My action plan?
weight: 145.8
So the first thing my therapist, Dr. S, asked when I sat down in our last session was, "so, how’s your action plan going?"
What action plan? had i missed something? had i been absent from the past 5 sessions? when had he and I discussed an action plan? hell, the last few times i’ve been in his office, all he wanted to discuss was joe. This time i resolutely came in not wanting to discuss the boy, as I only see him a few times a week and honestly, its him wh o REALLY needs the therapy…i just like bitching at someone for an hour and forcing them to listen. Joe’s problems are too many to list, but honestly, that boy is both self destructive and has no self esteem…or so it would seem. he just doesn’t talk, only seems happy when playing video games, drinks too much, and caves too easily to peer pressure…except from me, that is.
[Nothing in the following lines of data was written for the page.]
(** The type: of the argument for a number, else by the conversion. *)
Definition conv_type (q : qualifier) (c : conversion) : Z :=
  match c with
  | Cc => FORMAT_TYPE_CHAR | Cs => FORMAT_TYPE_STR | Cp => FORMAT_TYPE_PTR
  | Cpercent => FORMAT_TYPE_PERCENT_CHAR
  | _ =>
      let signed := match c with Cd | Ci => true | _ => false end in
      match q with
      | Qll | QL => FORMAT_TYPE_LONG_LONG
      | Ql => if signed then FORMAT_TYPE_LONG else FORMAT_TYPE_ULONG
      | Qz => FORMAT_TYPE_SIZE_T
      | Qt => FORMAT_TYPE_PTRDIFF
      | Qhh => if signed then FORMAT_TYPE_BYTE else FORMAT_TYPE_UBYTE
      | Qh => if signed then FORMAT_TYPE_SHORT else FORMAT_TYPE_USHORT
      | Qnone => if signed then FORMAT_TYPE_INT else FORMAT_TYPE_UINT
      end
  end.

Definition directive_flags (d : directive) : Z :=
  Z.lor (foldr Z.lor 0 (map flag_bit (d_flags d))) (conv_flags (d_conv d)).

Definition directive_spec (d : directive) : printf_spec :=
  mk_spec (conv_type (d_qual d) (d_conv d)) (default (-1) (d_width d)) (directive_flags d)
    (conv_base (d_conv d)) (default (-1) (d_prec d)).

(** ** Reading it back *)

Lemma rd_app {A} (a b : list A) i k :
  i = Z.of_nat (length a) + k -> 0 <= k -> rd (a ++ b) i = rd b k.
Proof.
  intros -> Hk. unfold rd. rewrite !decide_True by lia.
  replace (Z.to_nat (Z.of_nat (length a) + k)) with (length a + Z.to_nat k)%nat by lia.
  by rewrite lookup_app_r, Nat.add_comm, Nat.add_sub by lia.
Qed.

Lemma digit_char_dec d : 0 <= d < 10 -> digit_char 0 d = 48 + d /\ isdigit (digit_char 0 d) = true.
Proof.
  intros Hd. assert (E : forall k, (k < 10)%nat ->
    digit_char 0 (Z.of_nat k) = 48 + Z.of_nat k /\ isdigit (digit_char 0 (Z.of_nat k)) = true).
  { intros k Hk. do 10 (destruct k as [|k]; [done|]). lia. }
  specialize (E (Z.to_nat d) ltac:(lia)). by rewrite Z2Nat.id in E by lia.
Qed.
Anyway, my problems (for which an action plan is necessary) are as follows: I’m a compulsive eater and I’m nocturnal, oh…and i’m just a tad obsessive. which for the most part, i’ve turned into a positive trait. i mean seriously, you can’t help who you are, right? so why not use my slightly obsessive nature to research things i’m interested in and become an expert? why can’t i just be plain smart. but that also leads to the two real problems that are actually problems. the eating thing and the not sleeping thing.
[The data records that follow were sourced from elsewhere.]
(** ** Linking behind the previous node *)

Lemma move_link i old :
  at_pc s t = Link_prev l i old ->
  exists a, decode_tail old = node_of a /\ valid_node NR_CPUS (node_of a) /\ a ∈ queue g /\ a.1 <> t /\
    (at_pc s' t = Wait_node l i -> word s' l = word s l -> held s' t = held s t ->
     node s' = <[node_of a := mk_mcs (locked_of s a) (Some (t.1, i))]> (node s) ->
     lock_inv s' l g /\ lock_of_ghost s' g = lock_of_ghost s g).
Proof using HN Hnodes Hinv Hm.
  intros E. assert (Hi : (t, i) ∈ queue g) by (apply (inv_queued _ _ _ Hinv); by rewrite E).
  pose proof (inv_queue _ _ _ Hinv) as Hqo. pose proof queue_contexts as Hctx. pose proof queue_nodes as Hnn.
  destruct (queue g) as [|h q] eqn:Eg; [by apply not_elem_of_nil in Hi|]. destruct Hqo as [Hh Hl].
  assert (Hiq : (t, i) ∈ q).
  { apply elem_of_cons in Hi as [<-|?]; [|done]. simpl in Hh. by rewrite E in Hh. }
  rewrite fmap_cons in Hctx. apply NoDup_cons in Hctx as [Hht Hctx].
  destruct (links_link s l t i i old h q Hl Hiq E Hctx Hnn) as (a & Ha & -> & Hna & Hat & Hlinks).
  assert (Hav : valid_node NR_CPUS (node_of a)).
  { apply (uses_valid _ s); [done|]. apply (entry_uses s l g); [done|]. by rewrite Eg. }
  assert (Ha1 : a.1 <> t).
  { intros Et. apply Hat. destruct a as [u j]. simpl in Et. subst u. f_equal.
    rewrite <- Eg in Ha. apply (inv_queued _ _ _ Hinv) in Ha. rewrite E in Ha. by simplify_eq/=. }
  exists a. split_and!; [by apply (decode_tail_code NR_CPUS)|done|done|done|].
  intros E' Hw Hhd Hn. rewrite <- Eg in Ha.
  assert (Hother : forall n, n <> node_of a -> node s' n = node s n).
  { intros n Hne. rewrite Hn. by apply fn_lookup_insert_ne. }
  assert (Hla : locked_of s' a = locked_of s a).
  { unfold locked_of at 1. by rewrite Hn, fn_lookup_insert. }
  assert (Hxa : next_of s' a = Some (t.1, i)).
  { unfold next_of at 1. by rewrite Hn, fn_lookup_insert. }
  assert (Hpend : forall u, pender g = Some u -> at_pc s' u = at_pc s u).
  { intros u Hu. apply Hm. intros ->. apply (inv_pender _ _ _ Hinv) in Hu. by rewrite E in Hu. }
  split.
  - apply (lock_inv_move s s' l g g t); try done.
    + rewrite Hw. apply Hinv.
    + rewrite <- (inv_owner _ _ _ Hinv t). unfold owns. by rewrite Hhd, E, E'.
    + rewrite E'. by intros [_ ?].
    + rewrite <- (inv_pender _ _ _ Hinv t). by rewrite E, E'.
    + intros j. rewrite <- (inv_queued _ _ _ Hinv t j). by rewrite E, E'.
    + apply Hinv.
    + rewrite Eg. assert (Hh1 : h.1 <> t).
      { intros Et. apply Hht. rewrite Et. exact (list_elem_of_fmap_2 fst q (t, i) Hiq). }
      split; [|by apply Hlinks; [|apply Hm| | |]].
      rewrite (moves_pc _ _ _ Hm) by done. replace (locked_of s' h) with (locked_of s h); [done|].
      unfold locked_of in *. destruct (decide (node_of h = node_of a)) as [Ee|Ee]; [by rewrite Ee|by rewrite Hother].
    + unfold pc_ok. by rewrite E'.
    + intros u Hu. apply pc_ok_mono; [by apply Hm|done| | |by intros; apply Hinv].
      * intros Hc _ v Hv. rewrite Hpend by done. by apply Hc.
      * intros j Hj. split; [apply (joined_move s s' l g t); [done..|]; by rewrite E|].
        destruct (decide (node_of (u, j) = node_of a)) as [Ee|Ee].
        -- left. unfold next_of in *. by rewrite Ee.
        -- right. unfold next_of. by rewrite Hother.
  - unfold lock_of_ghost, pending_waits. f_equal. f_equal.
    + destruct (pender g) as [u|]; [|done]. by rewrite Hpend.
    + apply queue_waits_ext. intros e He. destruct (decide (e.1 = t)) as [->|]; [by rewrite E, E'|].
      by rewrite (moves_pc _ _ _ Hm).
Qed.

(** ** The first of the queue takes the lock *)

Lemma first_others_idle i u :
  (t, i) ∈ queue g -> heading (at_pc s t) (locked_of s (t, i)) -> calm s l g -> u <> t ->
  ~ taking l (at_pc s u) /\ ~ past_wait l (at_pc s u).
Proof using Hinv.
  clear Hm s'. intros Hi Hh Hc Hu.
  assert (Hp : ~ past_wait l (at_pc s u)) by (intros ?; by eapply Hu, past_wait_same).
  split; [|done]. intros Ht. destruct (at_pc s u) eqn:Eu; simpl in Ht; try done; subst; [|by apply Hp..].
  assert (Ep : pender g = Some u) by (apply (inv_pender _ _ _ Hinv); by rewrite Eu).
  apply Hc in Ep. by rewrite Eu in Ep.
Qed.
apparently, my therapist understands that i have no problem analyzing my life. overthinking is part of my nature…so with him, its all about action. So, an hour later he told me that my main problem is commitment. I’ve been dating joe for two and a half years and i graduated from college and my problem is commitment? Yeah…thats what it is.
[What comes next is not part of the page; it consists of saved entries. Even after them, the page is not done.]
(* ===== verification/QspinRun.v ===== *)
(** * The queued spin lock: every step preserves the invariant

    The moves of one lock, put together: the other locks and the queue nodes
    are not disturbed, no access faults, and each abstract lock takes a step. *)
From stdpp Require Import base numbers list option functions relations.
From Stdlib Require Import ZArith Lia.
From S2P Require Import Prelude Qspinlock QspinInv QspinMoves.

(** The lock a program point is about. *)
Definition lock_of (p : pc) : option nat :=
  match p with
  | Running => None
  | Try_read l | Try_cas l | Lock_cas l | Spin_pending l _ | Fetch_pending l | Clear_pending l
  | Wait_unlocked l | Take_pending l | Node_count l | Node_locked l _ | Node_next l _ | Queue_read l _
  | Queue_cas l _ | Xchg_tail l _ | Link_prev l _ _ | Wait_node l _ | Read_next l _ | Wait_head l _ _
  | Claim l _ _ _ | Set_locked l _ _ | Wait_next l _ | Pass l _ _ | Node_dec l _ => Some l
  end.

Definition about (l : nat) (p : pc) : Prop := p = Running \/ lock_of p = Some l.

Lemma about_other l l' p : about l p -> l' <> l -> no_role l' p /\ joiner_of p <> Some l'.
Proof.
  intros [->|Hp] Hl; [done|]. unfold no_role.
  destruct p; simpl in *; simplify_eq; (split; [split_and!|]); try done; try congruence.
Qed.

Section steps.
Context (NR_CPUS : Z) (HN : 0 < NR_CPUS < 2 ^ 14).

(** What holds after a step of [t]. *)
Definition after (t : context) (s : machine) (g : nat -> ghost) (s' : machine) : Prop :=
  exists g', machine_inv NR_CPUS s' g' /\
    forall l, fifo_step t (lock_of_ghost s (g l)) (lock_of_ghost s' (g' l)).

Lemma after_move s s' g t l γ :
  machine_inv NR_CPUS s g -> about l (at_pc s t) -> about l (at_pc s' t) ->
  moves t s s' -> node_inv NR_CPUS s' ->
  (forall l', l' <> l -> word s' l' = word s l') ->
  (forall l', l' <> l -> l' ∈ held s' t <-> l' ∈ held s t) -> NoDup (held s' t) ->
  (forall l' e, l' <> l -> e ∈ queue (g l') -> node s' (node_of e) = node s (node_of e)) ->
  lock_inv s' l γ /\ fifo_step t (lock_of_ghost s (g l)) (lock_of_ghost s' γ) ->
  after t s g s'.
Proof.
  intros (Hno & Hl & Hh) Ha Ha' Hm Hno' Hw Hheld Hnd Hn [Hγ Hf].
  assert (Ho : forall l', l' <> l -> lock_inv s' l' (g l') /\ lock_of_ghost s' (g l') = lock_of_ghost s (g l')).
  { intros l' Hne. destruct (about_other l l' _ Ha Hne) as [Hr Hj], (about_other l l' _ Ha' Hne) as [Hr' _].
    apply (move_idle s s' l' (g l') t); [apply Hl|done|by apply Hw|by apply Hheld|done|done|by intros ?%Hj|].
    intros e. by apply Hn. }
  exists (<[l := γ]> g). split; [split; [done|split]|].
  - intros l'. destruct (decide (l' = l)) as [->|Hne]; [by rewrite fn_lookup_insert|].
    rewrite fn_lookup_insert_ne by done. by apply Ho.
  - intros u. destruct (decide (u = t)) as [->|Hu]; [done|]. rewrite (moves_held _ _ _ Hm) by done. apply Hh.
  - intros l'. destruct (decide (l' = l)) as [->|Hne]; [by rewrite fn_lookup_insert|].
    rewrite fn_lookup_insert_ne by done. rewrite (proj2 (Ho l' Hne)). apply fifo_skip.
Qed.

(** ** The nodes *)

Lemma used_below_ext s s' c n :
  (forall m, (m < n)%nat -> uses (at_pc s' (c, m)) = uses (at_pc s (c, m))) -> used_below s' c n = used_below s c n.
Proof. induction n as [|n IH]; intros H; simpl; [done|]. rewrite IH, H by (intros; auto with lia). done. Qed.

Lemma runs_valid s t : node_inv NR_CPUS s -> runs NR_CPUS t s -> 0 <= t.1 < NR_CPUS /\ (t.2 <= 3)%nat.
Proof. intros H [Ht E]. split; [done|]. rewrite E. apply (inv_level _ _ H). Qed.

Definition uses_one (p : pc) : Z := match uses p with Some _ => 1 | None => 0 end.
He said that i simply have to commit to the idea of sleeping at a certian hour…maybe trying meditation to quiet my ever thinking mind. or making the very conscious decision not even to go to the fridge. he also thinks that having a schedule to mentally exhaust me will help with the nocturnalness since just working seems to mentally exhaust me…even though truth be told i hate working because its boring as all hell. why couldn’t i have been a super genius like matt damon in that movie with mini driver and robin williams…good will hunting…thats it…then they i could just be in a think tank or something. maybe i should have just stuck with my original ambition of astrophysics…i mean, thats all theoretical, but once i knew i was going to rutgers, i knew i wasn’t going to be a scientist…there is no touchy feely math department at rutgers. evil, evil rutgers.
Anyway, so far, my day is going well as far as eating goes. and i’m hoping when i get home from my date with joe today, that i’ll be so tired that i won’t want any food, as my weigh in is tomorrow, that would be nice, wouldn’t it? here’s praying
I hope the next session goes better than the last one.